[Collected data]
+ + + + +
(* ===== verification/TaskRecoveryProperties.v ===== *)
(** * Properties of the evacuation of executions of tasks
    (file TaskRecovery, over RecoveryCommit, TaskBudgetConcurrency and ExecutionLease)

    A transaction that commits has moved the execution and given back one unit of capacity of
    the budget with its reservation, or it found all of that done before by a transaction with
    the same receipt.  An attempt that does not commit changes nothing. *)

From S2P Require Import Prelude Canonical CanonicalInjectivity ResumeTicket TaskBudgetSchema AgentStore TaskBudgetService.
From S2P Require Import TaskBudgetLaws TaskBudgetConcurrency TaskActivity ExecutionLease Invocation InvocationStores.
From S2P Require Import ResumeClaimStore ResumeClaimConsume ResumeClaimProperties ResumePlanning ResumePlanningProperties.
From S2P Require Import Transcript TranscriptProperties TranscriptWriterProperties.
From S2P Require Import WaitingCheckpoint WaitingCheckpointProperties SafePoint SafePointProperties RecoveryCommit.
From S2P Require Import TaskRecovery RecoveryProperties.

(** ** The parts of a transaction *)

Lemma require_task_ok b u : require_task b = Ok u -> b = true.
Proof. unfold require_task, conflict. by destruct b. Qed.

Lemma lift_budget_ok {A} (r : result TBError A) a : lift_budget r = Ok a -> r = Ok a.
Proof. unfold lift_budget, conflict. destruct r as [x|[]]; simpl; repeat case_match; try done. by intros [= ->]. Qed.

Lemma lift_store_inv {A} (r : result StoreError A) a : lift_store r = Ok a -> r = Ok a.
Proof. unfold lift_store. destruct r; [by intros [= ->]|done]. Qed.

(** The budget row after one execution was released. *)
Definition released_row (row : BudgetRow) (delegated : bool) : BudgetRow :=
  apply_values row
    [SetActiveExecutions (active_executions (row_counters row) - 1);
     SetActiveParallelAgents (drop_if delegated (active_parallel_agents (row_counters row)))] (row_revision row + 1).

Lemma release_capacity_ok db task_id row delegated db' :
  get_task_budget (rv_agents db) task_id = Some row -> release_capacity db task_id row delegated = Ok db' ->
  0 < active_executions (row_counters row) /\ row_checks (released_row row delegated) = true /\
  db' = with_rows db (with_budgets (rv_agents db) (<[task_id := released_row row delegated]> (db_budgets (rv_agents db)))).
Proof.
  intros Hr H. unfold release_capacity in H. apply bind_ok in H as (b & Hb%lift_budget_ok%budget_from_record_ok & H).
  subst b. apply bind_ok in H as (vals & Hv%lift_budget_ok & H).
  apply bind_ok in H as ([a c] & Hc%lift_budget_ok%lift_store_inv & H). destruct c as [r'|]; [|done]. injection H as <-.
  apply cas_budget_some in Hc as (r & Hr' & _ & _ & -> & Hck & ->). unfold get_task_budget in Hr. rw Hr in Hr'.
  injection Hr' as <-. unfold mutate_release in Hv. apply bind_ok in Hv as ([] & Ha & Hv).
  apply bind_ok in Hv as ([] & _ & Hv). injection Hv as <-. apply guard_ok in Ha. unfold row_counters. breflect.
  split; [lia|]. by split.
Qed.

Lemma take_row_ok db r db' : take_row db r = Ok db' -> exists a e, r = Ok (a, Some e) /\ db' = with_rows db a.
Proof.
  unfold take_row. destruct r as [[a [e|]]|[m|[]]]; try done. intros H. injection H as <-. by exists a, e.
Qed.

Lemma save_release_ok db task_id x target g fp db' : save_release db task_id x target g fp = Ok db' ->
  exists row, db_budgets (rv_agents db) !! task_id = Some row /\
    db_reservations (rv_agents db) !! (task_id, RELEASE_EXECUTION, revision_key x target) = None /\
    db' = with_rows db (with_reservations (rv_agents db)
      (<[(task_id, RELEASE_EXECUTION, revision_key x target) :=
         {| res_generation := row_generation row; res_fingerprint := fp |}]> (db_reservations (rv_agents db)))).
Proof.
  intros H. unfold save_release in H. apply bind_ok in H as (a & Ha%lift_budget_ok%lift_store_inv & H). injection H as <-.
  apply save_reservation_ok in Ha as (row & Hr & Hn & ->). by exists row.
Qed.

Lemma read_task_ok db task_id x expected e row : read_task_execution db task_id x expected = Ok (e, row) ->
  get_execution (rv_agents db) x = Some e /\ default ""%string (e_task_id e) = task_id /\
  get_task_budget (rv_agents db) task_id = Some row /\ generation_matches expected (row_generation row) = true.
Proof.
  unfold read_task_execution. destruct (get_execution (rv_agents db) x) as [e'|]; [|done]. intros H.
  apply bind_ok in H as ([] & Ht%require_task_ok%bool_decide_eq_true & H).
  destruct (get_task_budget _ _) as [row'|]; [|done]. apply bind_ok in H as ([] & Hg%require_task_ok & H).
  by injection H as <- <-.
Qed.

(** ** Safe points do not depend on the budget tables *)

Lemma sanitize_rows db a x active raw :
  sanitize_transcript (with_rows db a) x active raw = sanitize_transcript db x active raw.
Proof.
  unfold sanitize_transcript.
  assert (forall l, sanitize_messages (with_rows db a) x active l = sanitize_messages db x active l) as ->; [|done].
  induction l as [|j l IH]; [done|]. simpl. by rw IH.
Qed.

Lemma same_batch_rows db a : same_batch_tables db (with_rows db a).
Proof. by split. Qed.

Lemma reconstruct_rows digest db a e require sp :
  reconstruct_r7c_safe_point digest db e require = Ok sp ->
  reconstruct_r7c_safe_point digest (with_rows db a) e require = Ok sp.
Proof.
  intros H. unfold reconstruct_r7c_safe_point in *. apply bind_ok in H as ([] & -> & H). cbn [mbind result_bind].
  apply bind_ok in H as ([] & H1 & H). change (list_iterations (with_rows db a) (e_id e)) with (list_iterations db (e_id e)).
  rw H1. cbn [mbind result_bind]. apply bind_ok in H as (cut & H2 & H).
  change (read_cut digest (with_rows db a) e) with (read_cut digest db e). rw H2. cbn [mbind result_bind].
  apply bind_ok in H as (active & H3 & H). rw H3. cbn [mbind result_bind].
  apply bind_ok in H as (ids & H4 & H). rw H4. cbn [mbind result_bind]. apply bind_ok in H as (slots & H5 & H).
  assert (match active with
          | Some r => batch_slots (with_rows db a) (e_id e) (ir_id r) require 0 ids
          | None => Ok ([], [])
          end = Ok slots) as ->.
  { destruct active as [r|]; [|done]. by rw (batch_slots_same db _ _ _ _ _ (same_batch_rows db a)). }
  cbn [mbind result_bind]. apply bind_ok in H as (safe & H6 & H). rw sanitize_rows H6. cbn [mbind result_bind].
  apply bind_ok in H as (unresolved & H7 & H). rw H7. cbn [mbind result_bind].
  apply bind_ok in H as ([] & H8 & H). rw H8. cbn [mbind result_bind]. apply bind_ok in H as ([] & H9 & H).
  assert (check_prefix (with_rows db a) e cut ids safe = Ok tt) as ->; [|done].
  rw -H9. unfold check_prefix. destruct cut as [c|]; [|done]. destruct (_ <? _); [|done]. by rw sanitize_rows.
Qed.

(** ** A takeover step by step *)

Section TaskRecovery.
Context (digest : string -> string).
Context (digest_hex : forall s, sha256_hex (digest s) = true).

Lemma wait_wf_rows db a : wait_wf digest (rv_wait db) -> db_executions a = db_executions (rv_agents db) ->
  wait_wf digest (rv_wait (with_rows db a)).
Proof.
  intros [W1 W2 W3 W4 W5 W6] E. split; try done. intros x e. unfold get_execution.
  change (wd_agents (rv_wait (with_rows db a))) with a. rw E. apply W6.
Qed.

(** The capacity given back, and the reservation that says so. *)
Definition released_in (db : RecoveryDB) (task_id : string) (row : BudgetRow) (delegated : bool) : RecoveryDB :=
  with_rows db (with_budgets (rv_agents db) (<[task_id := released_row row delegated]> (db_budgets (rv_agents db)))).

Definition reserved_in (db : RecoveryDB) (task_id execution_id : string) (target generation : Z) (fingerprint : string)
    : RecoveryDB :=
  with_rows db (with_reservations (rv_agents db)
    (<[(task_id, RELEASE_EXECUTION, revision_key execution_id target) :=
       {| res_generation := generation; res_fingerprint := fingerprint |}]> (db_reservations (rv_agents db)))).

(** The transaction found its work done before. *)
Record recovered_before (db : RecoveryDB) (task_id execution_id : string) (e : ExecutionRow) (row : BudgetRow)
    (o : Observed) (expiry now : Z) : Prop := {
  rb_pointer : e_current_checkpoint_id e = Some (checkpoint_identity execution_id (e_revision e));
  rb_receipt : receipt_stored db execution_id (e_revision e)
    (receipt_of execution_id (e_revision e - 1) o expiry now) = true;
  rb_release : exists res,
    db_reservations (rv_agents db) !! (task_id, RELEASE_EXECUTION, revision_key execution_id (e_revision e)) = Some res /\
    res_fingerprint res = release_fingerprint execution_id (e_revision e)
      (recovery_receipt_payload execution_id (e_revision e - 1) o expiry now)
      (bool_decide (is_Some (e_parent_execution_id e)))
}.

Lemma verify_release_ok db task_id x target g fp u : verify_release db task_id x target g fp = Ok u ->
  exists res, db_reservations (rv_agents db) !! (task_id, RELEASE_EXECUTION, revision_key x target) = Some res /\
    res_fingerprint res = fp.
Proof.
  unfold verify_release, get_release, get_task_budget_reservation. intros H.
  destruct (db_reservations _ !! _) as [res|]; [|done]. destruct (generation_matches _ _); [|done].
  apply lift_budget_ok in H. unfold verify_reservation in H. apply guard_ok, bool_decide_eq_true in H. by exists res.
Qed.

Lemma recover_cases clock db task_id x e row o expiry now orev db' rev :
  wait_wf digest (rv_wait db) -> get_execution (rv_agents db) x = Some e ->
  get_task_budget (rv_agents db) task_id = Some row ->
  recover_transaction digest clock db task_id x e row o expiry now orev = Ok (db', rev) ->
  (taken_over o orev e = true /\ db' = db /\ rev = e_revision e /\
   recovered_before db task_id x e row o expiry now) \/
  (matches_observed o expiry now orev e = true /\ rev = e_revision e + 1 /\
   let delegated := bool_decide (is_Some (e_parent_execution_id e)) in
   0 < active_executions (row_counters row) /\ row_checks (released_row row delegated) = true /\
   db_reservations (rv_agents db) !! (task_id, RELEASE_EXECUTION, revision_key x rev) = None /\
   exists sp db3 r, reconstruct_r7c_safe_point digest db e true = Ok sp /\
     evacuated digest clock (released_in db task_id row delegated) db3 x e r o expiry now sp /\
     db' = reserved_in db3 task_id x rev (row_generation row)
             (release_fingerprint x rev (recovery_receipt_payload x (e_revision e) o expiry now) delegated)).
Proof.
  intros W He Hrow H. unfold recover_transaction in H. destruct (taken_over o orev e) eqn:Et.
  { left. apply bind_ok in H as ([] & H1%require_task_ok%bool_decide_eq_true & H).
    apply bind_ok in H as ([] & H2%verify_release_ok & H). apply bind_ok in H as ([] & H3%require_task_ok & H).
    injection H as <- <-. by split_and!. }
  right. apply bind_ok in H as ([] & Hm%require_task_ok & H). apply bind_ok in H as ([] & _ & H).
  apply bind_ok in H as (sp & Hsp & H).
  destruct (reconstruct_r7c_safe_point digest db e true) as [sp'|] eqn:Er; [|done]. injection Hsp as ->.
  apply bind_ok in H as (db1 & Hc & H). apply (release_capacity_ok _ _ _ _ _ Hrow) in Hc as (Hact & Hck & ->).
  fold (released_in db task_id row (bool_decide (is_Some (e_parent_execution_id e)))) in H.
  set (db1 := released_in db task_id row _) in *.
  apply bind_ok in H as ([db2 staged] & Hs & H). unfold stage_recovery in Hs.
  assert (wait_wf digest (rv_wait db1)) as W1 by (by apply wait_wf_rows).
  destruct (stage_waiting_checkpoint _ _ _ _ _ _ _ _) as [[w staged']|[m|what|]] eqn:Es; try done.
  injection Hs as <- ->. apply stage_ok in Es as [-> Hs]; [|by apply W1|apply W1].
  apply bind_ok in H as (db3 & Hp & H). apply take_row_ok in Hp as (a & r & Hcas & ->).
  apply recovery_cas_ok in Hcas as (e0 & He0 & Hr & ->).
  match type of He0 with get_execution (rv_agents ?d) _ = _ =>
    assert (rv_agents d = rv_agents db1) as Ea by exact (sw_agents _ _ _ _ _ _ _ _ _ Hs) end.
  rw Ea in He0. change (get_execution (rv_agents db1) x) with (get_execution (rv_agents db) x) in He0.
  rw He in He0. injection He0 as <-. apply bind_ok in H as (db4 & Hsv & H). injection H as <- <-.
  apply save_release_ok in Hsv as (row' & Hrow' & Hn & ->).
  rw Ea in Hn, Hrow'. change (db_reservations (with_executions (rv_agents db1) _)) with (db_reservations (rv_agents db)) in Hn.
  change (db_budgets (rv_agents (with_rows _ (with_executions (rv_agents db1) _))))
    with (<[task_id := released_row row (bool_decide (is_Some (e_parent_execution_id e)))]> (db_budgets (rv_agents db))) in Hrow'.
  rw lookup_insert_eq in Hrow'. injection Hrow' as <-.
  cbv zeta. split_and!; [done|done|done|done|done|]. exists sp. eexists _, r. split; [done|].
  split; [|rw Ea; reflexivity]. split; try done.
  - by apply reconstruct_rows.
  - by exists w.
Qed.
End TaskRecovery.

(** ** The loop *)

(** [attempted envs tr db g n d g']: attempt number [n] of a loop that starts on [db] finds the
    database [d] (before the transactions of others), bound to the incarnation [g']. *)
Inductive attempted (task_id execution_id : string)
    (tr : Z -> ExecutionRow -> BudgetRow -> RecoveryDB -> result TaskFailure (RecoveryDB * Z))
    : (nat -> TaskAttempt) -> RecoveryDB -> option Z -> nat -> RecoveryDB -> option Z -> Prop :=
  | attempted_first envs db g : attempted task_id execution_id tr envs db g O db g
  | attempted_later envs db g db1 g1 n d g' :
      task_attempt (envs O) db task_id execution_id g (tr (ta_clock (envs O))) = (db1, inr g1) ->
      attempted task_id execution_id tr (fun i => envs (S i)) db1 g1 n d g' ->
      attempted task_id execution_id tr envs db g (S n) d g'.

Section Loop.
Context (task_id x : string).
Context (tr : Z -> ExecutionRow -> BudgetRow -> RecoveryDB -> result TaskFailure (RecoveryDB * Z)).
+ + + + +
| DESCRIPTION OF THE TASK |
In the records above, how many lines contain the string "given"? Only that number should be written.

| TASK ANSWER |
2